In Germany, the Federal Statistical Office (Destatis) reported that price-adjusted new orders in manufacturing had increased a seasonally and calendar adjusted 0.3% in October from the previous month. For September, revision of the preliminary outcome resulted in an increase of 0.1% compared with August. Price-adjusted new orders without major orders in manufacturing had increased in October a seasonally and calendar adjusted 0.3% from the previous month.
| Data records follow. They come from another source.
(** Modelled from the spec: [verifyDownloadURL], which is not part of
    [utils.py]. The signature is checked with [hmacVerify]; the payload is
    decoded; the sentinel ["0"] never expires; otherwise the token is valid
    iff the current time is at or before the expiry stamp, both taken to the
    minute ("a token is still usable in its expiry minute"). Every decoding
    failure is reported as invalid. *)
Definition verifyDownloadURL (conf : Conf) (now : datetime)
    (encodedPath signature : str) : result Verdict :=
  ok <- hmacVerify conf (VObj (OStr encodedPath)) signature ;;
  if negb ok then Ok invalid
  else
    match decode_payload encodedPath with
    | Some (fp, stamp) =>
        if str_eqb stamp (lit "0")
        then Ok {| valid := true; filePath := Some fp |}
        else
          match parse_stamp stamp with
          | Some expiry =>
              if minute_index now <=? minute_index expiry
              then Ok {| valid := true; filePath := Some fp |}
              else Ok invalid
          | None => Ok invalid
          end
    | None => Ok invalid
    end.

(** ** Vocabulary of the statements *)

(** Code points [str.encode("UTF-8")] accepts: the Unicode scalar values. *)
Definition encodable (c : Z) : Prop :=
  0 <= c < 0xD800 \/ 0xE000 <= c < 0x110000.

Definition is_lower_hex (c : Z) : Prop :=
  48 <= c <= 57 \/ 97 <= c <= 102.

(** What [hmacSign] feeds to the MAC. *)
Definition to_bytes (data : pyval) : result bytes :=
  match data with
  | VBytes b => Ok b
  | VObj o => encode_utf8 (py_str o)
  end.
(** C9: every polynomial operation maps coefficients in [0, 2q) to
    coefficients in [0, 2q), q = 7681, and its 16- and 32-bit arithmetic
    agrees with arithmetic on unbounded integers there: [poly_add],
    [poly_sub], [pointwiseAccRef] (for vectors of one to eight polynomials),
    [nttRef] and [invnttRef]; [cbdRef] (eta 3, 4 or 5, on a buffer of at
    least 64*eta bytes), [poly_decompress], [polyVec_decompress],
    [poly_fromBytes], [polyVec_fromBytes] and [poly_fromMsg] (on a message
    of 32 bytes) produce such coefficients from bytes of the lengths the
    library passes; and [freeze] maps every 16-bit value into [0, q). *)
Theorem C9_coefficient_range_invariant :
  (forall a b : list Z,
     poly_below (2 * kyberQ) a -> poly_below (2 * kyberQ) b ->
     poly_below (2 * kyberQ) (poly_add a b) /\
     poly_add a b
     = map (fun i : nat => barrettReduce (a !!! i + b !!! i)) (seq 0 kyberN)) /\
  (forall a b : list Z,
     poly_below (2 * kyberQ) a -> poly_below (2 * kyberQ) b ->
     poly_below (2 * kyberQ) (poly_sub a b) /\
     poly_sub a b
     = map (fun i : nat => barrettReduce (a !!! i + 3 * kyberQ - b !!! i))
           (seq 0 kyberN)) /\
  (forall a b : list (list Z),
     (1 <= length a <= 8)%nat -> length b = length a ->
     Forall (poly_below (2 * kyberQ)) a -> Forall (poly_below (2 * kyberQ)) b ->
     poly_below (2 * kyberQ) (pointwiseAccRef a b) /\
     pointwiseAccRef a b = pointwiseAcc_nowrap a b) /\
  (forall p : list Z,
     poly_below (2 * kyberQ) p ->
     poly_below (2 * kyberQ) (nttRef p) /\ nttRef p = gnttRef ntt_bf_nowrap p) /\
  (forall p : list Z,
     poly_below (2 * kyberQ) p ->
     poly_below (2 * kyberQ) (invnttRef p) /\
     invnttRef p = ginvnttRef invntt_bf_nowrap invntt_scale_nowrap p) /\
  (forall (buf : list Z) (eta : nat),
     (eta = 3 \/ eta = 4 \/ eta = 5)%nat -> (eta * 64 <= length buf)%nat ->
     exists p, cbdRef buf eta = Ok p /\ poly_below (2 * kyberQ) p) /\
  (forall a : list Z,
     length a = polyCompressedSize -> Forall is_byte a ->
     poly_below (2 * kyberQ) (poly_decompress a)) /\
  (forall (k : nat) (a : list Z),
     length a = (k * compressedCoeffSize)%nat -> Forall is_byte a ->
     Forall (poly_below (2 * kyberQ)) (polyVec_decompress k a)) /\
  (forall a : list Z,
     (polySize <= length a)%nat -> Forall is_byte a ->
     poly_below (2 * kyberQ) (poly_fromBytes a)) /\
  (forall (k : nat) (a : list Z),
     length a = (k * polySize)%nat -> Forall is_byte a ->
     Forall (poly_below (2 * kyberQ)) (polyVec_fromBytes k a)) /\
  (forall msg : list Z,
     length msg = SymSize -> poly_below (2 * kyberQ) (poly_fromMsg msg)) /\
  (forall x : Z, 0 <= x < 2 ^ 16 -> 0 <= freeze x < kyberQ).
Proof.
  assert (Hq : kyberQ = 7681) by reflexivity.
  repeat apply conj.
  - exact poly_add_below.
  - exact poly_sub_below.
  - exact pointwiseAccRef_below.
  - intros p Hp. split; [now apply nttRef_below|now apply nttRef_nowrap].
  - intros p Hp. split; [now apply invnttRef_below|now apply invnttRef_nowrap].
  - exact cbdRef_below.
  - intros a Hlen Hb. apply (poly_below_mono kyberQ); [lia|].
    now apply poly_decompress_below.
  - intros k a Hlen Hb. apply (Forall_below_mono kyberQ); [lia|].
    now apply polyVec_decompress_below.
  - intros a Hlen Hb. apply (poly_below_mono (2 ^ 13)); [lia|].
    now apply poly_fromBytes_below.
  - intros k a Hlen Hb. apply (Forall_below_mono (2 ^ 13)); [lia|].
    now apply polyVec_fromBytes_below.
  - intros msg _. apply (poly_below_mono (2 ^ 12)); [lia|]. apply poly_fromMsg_below.
  - exact freeze_range.
Qed.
Domestic orders decreased by 3.2% and foreign orders increased by 2.9% in October on the previous month. New orders from the euro area were up 7.3%; new orders from other countries increased 0.3% compared with September. In October the manufacturers of intermediate goods saw new orders rise 0.8% compared with September. The manufacturers of capital goods showed increases of 0.4% from the previous month, and for consumer goods, there was a 1.7% decrease in new orders.

And the latest PMI data showed a return to growth of Germany's construction sector in November, following the first decline in building activity in seven months in October, according to IHS Markit. The seasonally adjusted Germany Construction Purchasing Managers' Index (PMI) rose to 51.3 in November, returning to growth territory [50 and higher] after registering 49.8 in October.

"A further boost to construction order books helped the sector get back on track in November," said Phil Smith, principal economist at IHS Markit. "Output rebounded following a rare decrease in October, with growth centered on the commercial and housing sectors."

In equities, mining company Antofagasta, and insurance firm Prudential led the FTSE sharply lower, falling 7.1% and 6.3% respectively, followed by Schroders, turnaround company Melrose Industries, and DS Smith, which lost 6.1%, 5.9%, and 5.8% respectively. DCC dropped 5.7%, while Scottish Mortgage Investment Trust, online gambling company GVC Holdings, and packing company Mondi each closed 5.6% lower.

In Frankfurt, automaker Daimler, and health care company Fresenius led the decliners on the DAX, falling 6.2% and 5.8% respectively, followed by adhesives manufacturer Covestro, and kidney dialysis company Fresenius Medical Care, which lost 5.6% and 5.2%. Industrial gases company Linde, and pharmaceutical firm Bayer were down 5% and 4.9%, while financial services firm Allianz, and Deusche Bank dropped 4.5% and 4.4% respectively.

In Paris, IT and consulting firm Cap Gemini, and semiconductor company STMicroelectronics led the CAC lower, falling 6.4% and 6%, followed by steel and mining company ArcelorMittal, and oilfield services firm TechnipFMC, which were down 5.9% and 5.7% respectively. Construction company Vinci was off 4.9%, while bank Credit Agricole, and telecommunications, media, and construction conglomerate Bouygues each closed 4.8% lower.

The FTSE lost 3.15%, the DAX fell 3.48%, and the CAC-40 dropped 3.31%.